Saved data entries

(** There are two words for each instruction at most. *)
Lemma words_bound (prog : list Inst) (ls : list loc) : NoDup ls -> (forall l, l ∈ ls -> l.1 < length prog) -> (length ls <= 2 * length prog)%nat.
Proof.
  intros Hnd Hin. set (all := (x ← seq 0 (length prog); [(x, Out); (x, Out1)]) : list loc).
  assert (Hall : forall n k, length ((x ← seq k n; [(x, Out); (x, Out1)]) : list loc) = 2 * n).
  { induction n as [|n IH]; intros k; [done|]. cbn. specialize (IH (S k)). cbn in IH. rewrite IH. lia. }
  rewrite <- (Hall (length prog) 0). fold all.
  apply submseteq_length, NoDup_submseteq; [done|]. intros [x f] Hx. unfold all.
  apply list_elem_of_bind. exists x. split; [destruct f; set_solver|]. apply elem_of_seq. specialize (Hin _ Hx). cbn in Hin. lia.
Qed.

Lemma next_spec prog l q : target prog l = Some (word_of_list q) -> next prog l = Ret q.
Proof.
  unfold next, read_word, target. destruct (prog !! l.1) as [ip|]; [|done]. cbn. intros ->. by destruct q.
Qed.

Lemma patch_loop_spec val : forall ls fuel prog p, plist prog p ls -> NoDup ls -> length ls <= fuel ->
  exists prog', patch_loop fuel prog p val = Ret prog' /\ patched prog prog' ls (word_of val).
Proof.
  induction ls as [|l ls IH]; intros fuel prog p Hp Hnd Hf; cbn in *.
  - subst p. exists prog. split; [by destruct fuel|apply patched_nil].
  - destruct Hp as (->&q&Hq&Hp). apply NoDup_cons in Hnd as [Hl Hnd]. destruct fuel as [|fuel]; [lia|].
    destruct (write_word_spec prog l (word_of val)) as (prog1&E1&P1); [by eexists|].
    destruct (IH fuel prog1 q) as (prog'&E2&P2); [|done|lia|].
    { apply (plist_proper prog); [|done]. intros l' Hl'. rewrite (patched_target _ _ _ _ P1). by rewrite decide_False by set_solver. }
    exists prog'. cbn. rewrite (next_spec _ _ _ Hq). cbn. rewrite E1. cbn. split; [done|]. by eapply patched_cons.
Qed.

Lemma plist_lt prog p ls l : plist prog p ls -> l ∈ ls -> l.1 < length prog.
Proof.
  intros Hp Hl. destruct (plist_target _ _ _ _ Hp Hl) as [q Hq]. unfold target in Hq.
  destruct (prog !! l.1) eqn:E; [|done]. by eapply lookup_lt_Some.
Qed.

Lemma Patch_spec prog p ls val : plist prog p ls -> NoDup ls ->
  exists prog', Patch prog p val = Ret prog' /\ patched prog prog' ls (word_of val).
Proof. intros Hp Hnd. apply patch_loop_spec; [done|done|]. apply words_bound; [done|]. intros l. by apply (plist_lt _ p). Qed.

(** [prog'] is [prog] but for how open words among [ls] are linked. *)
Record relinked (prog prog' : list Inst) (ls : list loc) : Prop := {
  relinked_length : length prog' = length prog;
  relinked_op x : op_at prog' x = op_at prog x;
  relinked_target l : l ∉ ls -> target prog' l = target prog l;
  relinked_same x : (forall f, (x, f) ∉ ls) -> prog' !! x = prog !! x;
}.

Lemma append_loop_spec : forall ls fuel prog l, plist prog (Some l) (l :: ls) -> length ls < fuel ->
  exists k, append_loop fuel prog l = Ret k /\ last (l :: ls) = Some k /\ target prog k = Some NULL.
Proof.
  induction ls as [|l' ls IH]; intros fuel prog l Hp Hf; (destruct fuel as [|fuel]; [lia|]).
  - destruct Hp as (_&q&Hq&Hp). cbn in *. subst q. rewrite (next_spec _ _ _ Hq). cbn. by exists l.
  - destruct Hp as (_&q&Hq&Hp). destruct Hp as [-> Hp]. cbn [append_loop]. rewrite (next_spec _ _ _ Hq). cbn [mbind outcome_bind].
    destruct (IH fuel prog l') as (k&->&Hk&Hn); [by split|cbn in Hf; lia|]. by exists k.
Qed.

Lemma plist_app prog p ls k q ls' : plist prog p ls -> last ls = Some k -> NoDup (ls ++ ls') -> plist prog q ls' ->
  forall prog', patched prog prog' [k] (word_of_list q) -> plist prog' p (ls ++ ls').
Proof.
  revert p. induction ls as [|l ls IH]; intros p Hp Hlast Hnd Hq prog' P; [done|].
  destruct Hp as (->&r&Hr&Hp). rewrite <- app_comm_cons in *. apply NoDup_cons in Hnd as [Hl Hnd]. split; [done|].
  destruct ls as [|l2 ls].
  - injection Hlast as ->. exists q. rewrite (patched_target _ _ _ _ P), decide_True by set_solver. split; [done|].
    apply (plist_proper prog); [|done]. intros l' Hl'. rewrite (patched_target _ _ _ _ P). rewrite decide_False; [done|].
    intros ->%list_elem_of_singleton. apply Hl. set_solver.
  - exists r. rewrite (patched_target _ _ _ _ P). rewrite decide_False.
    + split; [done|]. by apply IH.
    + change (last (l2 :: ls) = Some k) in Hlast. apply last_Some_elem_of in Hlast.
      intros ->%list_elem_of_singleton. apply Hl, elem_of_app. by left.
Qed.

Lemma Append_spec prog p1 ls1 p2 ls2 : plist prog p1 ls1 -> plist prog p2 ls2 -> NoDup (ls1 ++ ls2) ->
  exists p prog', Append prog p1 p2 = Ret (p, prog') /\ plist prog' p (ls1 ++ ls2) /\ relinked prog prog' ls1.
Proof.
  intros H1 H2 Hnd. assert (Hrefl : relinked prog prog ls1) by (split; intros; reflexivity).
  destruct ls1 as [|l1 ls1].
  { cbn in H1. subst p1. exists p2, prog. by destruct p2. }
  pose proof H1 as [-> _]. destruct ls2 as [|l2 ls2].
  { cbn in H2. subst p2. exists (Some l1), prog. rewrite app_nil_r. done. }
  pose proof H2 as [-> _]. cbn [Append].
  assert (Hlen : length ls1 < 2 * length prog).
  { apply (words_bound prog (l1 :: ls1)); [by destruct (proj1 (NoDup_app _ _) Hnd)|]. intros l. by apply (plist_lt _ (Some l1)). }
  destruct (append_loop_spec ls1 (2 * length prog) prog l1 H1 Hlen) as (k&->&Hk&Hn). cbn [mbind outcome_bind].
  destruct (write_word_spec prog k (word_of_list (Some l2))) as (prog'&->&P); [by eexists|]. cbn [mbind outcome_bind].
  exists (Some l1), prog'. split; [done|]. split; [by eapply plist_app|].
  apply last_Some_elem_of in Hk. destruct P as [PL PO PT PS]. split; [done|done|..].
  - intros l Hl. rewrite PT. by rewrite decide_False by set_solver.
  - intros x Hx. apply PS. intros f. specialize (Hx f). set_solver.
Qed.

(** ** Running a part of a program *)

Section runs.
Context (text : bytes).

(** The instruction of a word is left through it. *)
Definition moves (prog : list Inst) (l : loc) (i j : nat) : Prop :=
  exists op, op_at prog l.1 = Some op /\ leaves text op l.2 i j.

● DIRECTIONS: Once you find the line containing "exists (Some l1), prog'.", copy it and every line after it through the end of the records, exactly and nothing else.

● RESULT FOR THIS TASK:
  exists (Some l1), prog'. split; [done|]. split; [by eapply plist_app|].
  apply last_Some_elem_of in Hk. destruct P as [PL PO PT PS]. split; [done|done|..].
  - intros l Hl. rewrite PT. by rewrite decide_False by set_solver.
  - intros x Hx. apply PS. intros f. specialize (Hx f). set_solver.
Qed.

(** ** Running a part of a program *)

Section runs.
Context (text : bytes).

(** The instruction of a word is left through it. *)
Definition moves (prog : list Inst) (l : loc) (i j : nat) : Prop :=
  exists op, op_at prog l.1 = Some op /\ leaves text op l.2 i j.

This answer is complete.